Conway Golf Club could be sold to homebuilder Beverly Homes within a month based on a ruling this week by Horry County Master in Equity Cynthia Graham Howe.
Howe denied a motion to intervene in a lawsuit involving the club that was filed on behalf of a group of 32 shareholders, and also approved the contracted sale of the nine-hole course.
Her ruling could bring to a close a bizarre final chapter for the third-oldest golf club on the Grand Strand, which has been closed since May.

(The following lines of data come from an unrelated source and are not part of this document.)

(* ===== verification/Focil.v ===== *)
(** * Inclusion lists and payloads ([eth2077-node/src/bin/eth2077-devnetd.rs], FOCIL)

    [engine_getInclusionListV1] freezes the list of its slot, [engine_forkchoiceUpdatedV3]
    installs a new one unless it is frozen, [engine_newPayloadV3] accepts a payload when it
    satisfies the list.  The two readings of the clock of [engine_forkchoiceUpdatedV3] are
    the arguments [now] and [now']. *)
From S2P Require Import Prelude Canonical Strings Json DaemonHex DaemonState RawTx DaemonEvm Epbs.
Local Open Scope Z_scope.

Section focil.
Context `{HO : HashOrder} `{HC : HexCrate} `{RU : Ruint} `{AL : Alloy} `{ET : EvmTypes} `{DE : !DaemonEvm}.

(** ** Reading requests *)

(** An item of a transaction array: a hash, or an object with a hash. *)
(* eth2077-node/src/bin/eth2077-devnetd.rs:1283-1314 dedup_tx_meta_array *)
Definition tx_meta_of_item (item : Value) : outcome (option EngineTxMeta) :=
  match as_str item ≫= normalize_hash32 with
  | Some hash => mret (Some {| tm_hash := hash; tm_from := None; tm_nonce := None; tm_gas_limit := None;
                               tm_gas_price := None; tm_value := None |})
  | None =>
      let hash := (or_else (get "hash" item)
        (or_else (get "txHash" item) (get "transactionHash" item)) ≫= as_str) ≫= normalize_hash32 in
      match hash with
      | None => mret None
      | Some h =>
          value ← and_then_u256 (get "value" item);
          mret (Some {|
            tm_hash := h;
            tm_from := (get "from" item ≫= as_str) ≫= canonical_address;
            tm_nonce := get "nonce" item ≫= parse_u64_value;
            tm_gas_limit := or_else (get "gas" item) (get "gasLimit" item) ≫= parse_u64_value;
            tm_gas_price := or_else (get "maxFeePerGas" item) (get "gasPrice" item) ≫= parse_u128_value;
            tm_value := value |})
      end
  end.
(* eth2077-node/src/bin/eth2077-devnetd.rs:1282-1322 dedup_tx_meta_array *)
Fixpoint dedup_tx_meta_loop (seen : gset Str) (items : list Value) : outcome (list EngineTxMeta) :=
  match items with
  | [] => mret []
  | item :: items =>
      entry ← tx_meta_of_item item;
      match entry with
      | None => dedup_tx_meta_loop seen items
      | Some meta =>
          if decide (tm_hash meta ∈ seen) then dedup_tx_meta_loop seen items else
          out ← dedup_tx_meta_loop ({[tm_hash meta]} ∪ seen) items; mret (meta :: out)
      end
  end.
(* eth2077-node/src/bin/eth2077-devnetd.rs:1276-1324 dedup_tx_meta_array *)
Definition dedup_tx_meta_array (value : Value) : outcome (list EngineTxMeta) :=
  match as_array value with None => mret [] | Some items => dedup_tx_meta_loop ∅ items end.

(* eth2077-node/src/bin/eth2077-devnetd.rs:1326-1333 payload_attributes_from_engine_request *)
Definition payload_attributes_from_engine_request (req : Value) : option Value :=
  or_else (get "payloadAttributes" req) (param 1 req ≫= get "payloadAttributes").
(* eth2077-node/src/bin/eth2077-devnetd.rs:1335-1342 execution_payload_from_engine_request *)
Definition execution_payload_from_engine_request (req : Value) : option Value :=
  or_else (get "executionPayload" req)
    (payload ← param 0 req; or_else (get "executionPayload" payload) (Some payload)).
(* eth2077-node/src/bin/eth2077-devnetd.rs:1344-1350 engine_request_has_inclusion_list *)
Definition engine_request_has_inclusion_list (req : Value) : bool :=
  match payload_attributes_from_engine_request req with
  | None => false
  | Some attrs => bool_decide (is_Some (get "inclusionListTransactions" attrs))
                  || bool_decide (is_Some (get "inclusionList" attrs))
  end.
(* eth2077-node/src/bin/eth2077-devnetd.rs:1352-1366 engine_collect_inclusion_list_entries *)
Definition engine_collect_inclusion_list_entries (req : Value) : outcome (list EngineTxMeta) :=
  match payload_attributes_from_engine_request req with
  | None => mret []
  | Some attrs =>
      match get "inclusionListTransactions" attrs with
      | Some list => dedup_tx_meta_array list
      | None =>
          match (il ← get "inclusionList" attrs; or_else (get "transactions" il) (Some il)) with
          | Some list => dedup_tx_meta_array list
          | None => mret []
          end
      end
  end.
(* eth2077-node/src/bin/eth2077-devnetd.rs:1368-1378 engine_collect_payload_transaction_entries *)
Definition engine_collect_payload_transaction_entries (req : Value) : outcome (list EngineTxMeta) :=
  match execution_payload_from_engine_request req ≫= get "transactions" with
  | Some txs => dedup_tx_meta_array txs
  | None => match get "transactions" req with Some txs => dedup_tx_meta_array txs | None => mret [] end
  end.
(* eth2077-node/src/bin/eth2077-devnetd.rs:1386-1394 dedup_string_array *)
Fixpoint dedup_string_loop (seen : gset Str) (items : list Value) : list Str :=
  match items with
  | [] => []
  | item :: items =>
      match as_str item with
      | None => dedup_string_loop seen items
      | Some raw =>
          let member := default (to_ascii_lowercase (trim raw)) (canonical_address raw) in
          if decide (member ∈ seen) then dedup_string_loop seen items
          else member :: dedup_string_loop ({[member]} ∪ seen) items
      end
  end.
(* eth2077-node/src/bin/eth2077-devnetd.rs:1380-1396 dedup_string_array *)
Definition dedup_string_array (value : Value) : list Str :=
  match as_array value with None => [] | Some items => dedup_string_loop ∅ items end.
(* eth2077-node/src/bin/eth2077-devnetd.rs:1398-1415 engine_collect_committee_members *)
Definition engine_collect_committee_members (req : Value) : list Str :=
  match payload_attributes_from_engine_request req with
  | None => []
  | Some attrs =>
      match get "inclusionListCommittee" attrs, get "committee" attrs,
            get "inclusionList" attrs ≫= get "committee" with
      | Some committee, _, _ | None, Some committee, _ | None, None, Some committee =>
          dedup_string_array committee
      | None, None, None => []
      end
  end.
(* eth2077-node/src/bin/eth2077-devnetd.rs:1417-1421 engine_slot_from_payload_attributes *)
Definition engine_slot_from_payload_attributes (req : Value) : option Z :=
  (payload_attributes_from_engine_request req ≫= get "slot") ≫= parse_u64_value.
(* eth2077-node/src/bin/eth2077-devnetd.rs:1423-1427 engine_view_id_from_payload_attributes *)
Definition engine_view_id_from_payload_attributes (req : Value) : option Z :=
  attrs ← payload_attributes_from_engine_request req;
  or_else (get "viewId" attrs) (get "view" attrs) ≫= parse_u64_value.
(* eth2077-node/src/bin/eth2077-devnetd.rs:1429-1440 engine_payload_slot *)
Definition engine_payload_slot (req : Value) : option Z :=
  or_else (get "slot" req ≫= parse_u64_value)
  (or_else ((execution_payload_from_engine_request req ≫= get "slot") ≫= parse_u64_value)
           ((execution_payload_from_engine_request req ≫= get "blockNumber") ≫= parse_u64_value)).
(* eth2077-node/src/bin/eth2077-devnetd.rs:1442-1445 engine_inclusion_list_root *)
Definition engine_inclusion_list_root (hashes : list Str) : Str :=
  bytes_to_hex (keccak256 (join (str ",") hashes)).

(** ** The list of a slot *)

(* eth2077-node/src/bin/eth2077-devnetd.rs:2376-2385 engine_tx_meta_to_json *)
Definition engine_tx_meta_to_json (meta : EngineTxMeta) : Value := obj
  ["hash" ⟼ VString (tm_hash meta);
   "from" ⟼ opt VString (tm_from meta);
   "nonce" ⟼ opt (λ v, VString (hex_u64 v)) (tm_nonce meta);
   "gas" ⟼ opt (λ v, VString (hex_u64 v)) (tm_gas_limit meta);
   "maxFeePerGas" ⟼ opt (λ v, VString (hex_u128 v)) (tm_gas_price meta);
   "value" ⟼ opt (λ v, VString (u256_to_hex v)) (tm_value meta)].

(** Freezing the list of its slot. *)
(* eth2077-node/src/bin/eth2077-devnetd.rs:2400-2408 engine_get_inclusion_list_response *)
Definition freeze_view (slot : Z) (f : FocilState) : FocilState := {|
  required_il_txs := required_il_txs f; required_il_meta := required_il_meta f;
  required_il_slot := required_il_slot f;
  required_il_updated_at_unix_s := required_il_updated_at_unix_s f;
  focil_committee := focil_committee f;
  focil_view_frozen := true;
  focil_frozen_slot := Some slot;
  focil_frozen_il_root := Some (engine_inclusion_list_root (required_il_txs f));
  focil_view_id := match focil_view_id f with None => Some slot | Some v => Some v end |}.
(* eth2077-node/src/bin/eth2077-devnetd.rs:2387-2429 engine_get_inclusion_list_response *)
Definition engine_get_inclusion_list_response (st : NodeState) (req : Value) : NodeState * Value :=
  let requested_slot := default (u64_saturating_add (current_height st) 1)
    (or_else (or_else (get "slot" req ≫= parse_u64_value) (param 0 req ≫= parse_u64_value))
       (required_il_slot (focil st))) in
  let f := if bool_decide (required_il_slot (focil st) = Some requested_slot)
           then freeze_view requested_slot (focil st) else focil st in
  (with_focil f st, obj
  ["slot" ⟼ VString (hex_u64 requested_slot);
   "transactions" ⟼ arr VString (required_il_txs f);
   "transactionDetails" ⟼ arr engine_tx_meta_to_json
      (omap (λ h, required_il_meta f !! h) (required_il_txs f));
   "committee" ⟼ arr VString (focil_committee f);
   "viewId" ⟼ opt (λ v, VString (hex_u64 v)) (focil_view_id f);
   "viewFreeze" ⟼ obj
     ["frozen" ⟼ VBool (focil_view_frozen f);
      "slot" ⟼ opt (λ v, VString (hex_u64 v)) (focil_frozen_slot f);
      "inclusionListRoot" ⟼ opt VString (focil_frozen_il_root f)];
   "maxBytesPerInclusionList" ⟼ text "0x2000";
   "updatedAtUnixS" ⟼ opt num (required_il_updated_at_unix_s f)]).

The club’s small board of directors put the course up for sale late last year. Then former board member Judy Edwards sued the club in March, and former board member Christopher Lloyd Ross was arrested at the course twice over three days in late March for barricading himself in the clubhouse for several hours on March 26 and allegedly breaking into the clubhouse and causing damage on March 28.
Edwards’ lawsuit against the club attempted to dissolve the golf course corporation through a court order.
Edwards, a shareholder and former Conway Golf Club snack bar worker who is listed as the club’s secretary on the sales contract, contended in her suit that the course had debts and liabilities it couldn’t pay and was or would soon be insolvent. A dissolution would have likely resulted in the court taking over the club’s assets and possible sale.
“This result will hopefully prevent the club from filing bankruptcy, and leave a substantial amount of money for the shareholders,” said attorney Douglas Zayicek of the Bellamy Law Firm, who represents the club and its board and acknowledged some shareholders may not be pleased with the court ruling.
“While we understand that disappointment, the club could not survive as a golf course. The ruling from the court benefits all of the shareholders, and prevents a bad situation from getting worse.”
The group of 32 shareholders haven’t determined if they will appeal Howe’s decision, according to Reese Boyd III of Davis & Boyd LLC, the attorney who represents them.
Howe said in her decision it was the court’s intent to allow the sale to be completed and not be delayed should an appeal be filed.
In denying shareholder intervention, Howe ruled the shareholders did not prove they had an interest that was not being adequately represented in the case.
The shareholders represented by Boyd were seeking information from the club’s board regarding shares, shareholders and the sales process, and claim they were denied access to club’s records despite repeated requests. Howe referred to their intervention request as “little more than a fishing expedition.”
“We just want information any shareholder is clearly entitled to both under the bylaws of the club and through South Carolina corporate code,” Boyd said. “We didn’t go into this necessarily with the intent to stop the sale. We just wanted transparency on how it was decided to sell the property and the process.”
Some shareholders have also expressed concern about how shares may have been created, how many have been created and how they have been distributed in recent years.
“Our motion to intervene was aimed at opening up the corporate books and bringing transparency and openness to a story that is both bizarre and shrouded in mystery,” Boyd said. “It has been a bit of a circus.”
In approving the contracted sale, Howe said it “is the best proposal to maximize shareholder equity, for the benefit of all shareholders.”
Beverly Homes is contracted to purchase the 65-acre property.
Court documents show the sales contract is for $2.05 million. Listing realtor Nigel Horonzy of Berkshire Hathaway Myrtle Beach Real Estate said in court papers the offer was the highest of four offers received, and the property was appraised by E.F. Hucks & Associates of Myrtle Beach in April for $1.625 million.
Horonzy said Friday the closing could occur within 30 days.
Howe ordered all net proceeds from the sale be delivered to the court immediately after closing to hold for pending distribution, and said the court will order a plan to identify shareholders and claimants for proper distribution.
Zayicek has estimated there are about 1,500 shares and each could be worth about $1,100 based on the sales price and outstanding debt.
Shares generally sold for between $200 and $600 throughout the years, according to several shareholders.
Beverly Homes, owned by Conway resident and Conway Golf Club shareholder Randy Beverly, estimates the property can accommodate up to 200 single-family homes.
Conway Golf Club was incorporated in the early 1950s, according to club records, and only Pine Lakes Country Club and The Dunes Golf and Beach Club are older among operating courses on the Strand.